WORK INSTRUCTIONS: Start at the line with "Definition set_b32 (b32 : list byte) : option" in the records below, stop at the line with "(** Modelled from the spec: [get_bytes_be] of", and return every line in that span exactly, the two end lines included.

[[ WORKING DATA open ]]

(** * Aggregate Schnorr signatures over secp256k1 (module [aggsig])

    A shallow embedding of [src/modules/aggsig/main_impl.h] and the
    properties of its nonce state machine, its challenge derivation and
    its sign / combine / verify algebra.

    The arithmetic backend (group law, SHA-256, the RFC 6979 generator)
    is not part of the module: it is an interface ([Backend]) whose
    algebraic laws ([BackendLaws]) are the assumptions of the theorems
    that need them. *)

From Stdlib Require Import ZArith NArith Lia Bool List.
From Stdlib.Strings Require Import Byte.
From Stdlib Require Import Zmod.
From stdpp Require Import base list.
From Equations Require Import Equations.

Import ListNotations.
Open Scope Z_scope.

(** ** Bytes and big-endian buffers *)

Abbreviation byte := Byte.byte.

Definition byte_to_Z (b : byte) : Z := Z.of_N (Byte.to_N b).

Definition byte_of_N (v : N) : byte :=
  match Byte.of_N (v mod 256)%N with
  | Some b => b
  | None => Byte.x00
  end.

Definition byte_of_Z (z : Z) : byte := byte_of_N (Z.to_N (z mod 256)).

(** Big-endian value of a whole buffer. *)
Definition be_value (bs : list byte) : Z :=
  fold_left (fun acc b => acc * 256 + byte_to_Z b) bs 0.

(** Value of the 32 bytes found at a [const unsigned char *]. *)
Definition be32 (bs : list byte) : Z := be_value (take 32 bs).

(** [len] bytes, most significant first. *)
Fixpoint be_bytes (len : nat) (z : Z) : list byte :=
  match len with
  | O => []
  | S k => be_bytes k (z / 256) ++ [byte_of_Z z]
  end.

(** ** Curve constants *)

(** Modelled from the spec: the order n of the base point G, a constant
    of the backend's scalar arithmetic. *)
Definition secp256k1_n : Z :=
  0xFFFFFFFFFFFFFFFFFFFFFFFFFFFFFFFEBAAEDCE6AF48A03BBFD25E8CD0364141.

(** Modelled from the spec: the field prime p = 2^256 - 2^32 - 977. *)
Definition secp256k1_p : Z :=
  0xFFFFFFFFFFFFFFFFFFFFFFFFFFFFFFFFFFFFFFFFFFFFFFFFFFFFFFFEFFFFFC2F.

(** ** Scalars (integers mod n) *)

Module Scalar.

Definition t := Z.

(** Modelled from the spec: [set_from_bytes_be(x, out_overflow)] of the
    arithmetic backend, [secp256k1_scalar_set_b32]. The scalar is the
    value reduced mod n, the flag says whether the value was >= n. *)
Definition set_b32 (b32 : list byte) : t * bool :=
  let v := be32 b32 in (v mod secp256k1_n, secp256k1_n <=? v).

(** Modelled from the spec: [get_bytes_be], [secp256k1_scalar_get_b32]. *)
Definition get_b32 (a : t) : list byte := be_bytes 32 a.

(** Modelled from the spec: [is_zero] of the backend's scalars. *)
Definition is_zero (a : t) : bool := a =? 0.

(** Modelled from the spec: [negate], the opposite in Z/nZ. *)
Definition negate (a : t) : t := (- a) mod secp256k1_n.

(** Modelled from the spec: [add], the sum in Z/nZ. *)
Definition add (a b : t) : t := (a + b) mod secp256k1_n.

(** Modelled from the spec: [mul], the product in Z/nZ. *)
Definition mul (a b : t) : t := (a * b) mod secp256k1_n.

(** Modelled from the spec: [set_int], a small integer as a scalar. *)
Definition set_int (v : Z) : t := v.

End Scalar.

(** ** Field elements (integers mod p) *)

Module Fe.

Definition t := Z.

(** Modelled from the spec: [secp256k1_fe_set_b32], which returns 0 on
    a non-canonical encoding (value >= p). *)
Definition set_b32 (b32 : list byte) : option t :=
  let v := be32 b32 in if v <? secp256k1_p then Some v else None.

(** Modelled from the spec: [normalize], the representative in [0, p). *)
Definition normalize (a : t) : t := a mod secp256k1_p.

(** Modelled from the spec: [get_bytes_be] of a normalised element. *)
Definition get_b32 (a : t) : list byte := be_bytes 32 a.

(** Modelled from the spec: [equal_var], equality in Z/pZ. *)
Definition equal_var (a b : t) : bool :=
  (a mod secp256k1_p) =? (b mod secp256k1_p).

End Fe.

(** ** The arithmetic backend *)

(** Modelled from the spec: what the module takes from the rest of the
    library (the external interfaces of the specification). A [point]
    stands for a curve point in either representation ([secp256k1_ge],
    [secp256k1_gej], or the opaque [secp256k1_pubkey]); conversions
    between them are the identity here. *)
Class Backend := {
  point : Type;
  gej_add_var : point -> point -> point;
  gej_neg : point -> point;
  gej_infinity : point;
  generator : point;
  (** normalised affine X coordinate *)
  ge_x : point -> Fe.t;
  (** [secp256k1_gej_has_quad_y_var] *)
  has_quad_y : point -> bool;
  (** parity of the affine Y coordinate, for SEC1 compression *)
  ge_y_is_odd : point -> bool;
  (** [secp256k1_ge_set_xquad] *)
  ge_set_xquad : Fe.t -> point;
  (** the SHA-256 function on whole messages *)
  sha256 : list byte -> list byte;
  (** state of the RFC 6979 HMAC-SHA256 generator *)
  rfc6979 : Type;
  rfc6979_initialize : list byte -> rfc6979;
  rfc6979_generate : rfc6979 -> nat -> list byte * rfc6979;
}.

[[ WORKING DATA closed ]]

OUTPUT:
Definition set_b32 (b32 : list byte) : option t :=
  let v := be32 b32 in if v <? secp256k1_p then Some v else None.

(** Modelled from the spec: [normalize], the representative in [0, p). *)
Definition normalize (a : t) : t := a mod secp256k1_p.

(** Modelled from the spec: [get_bytes_be] of a normalised element. *)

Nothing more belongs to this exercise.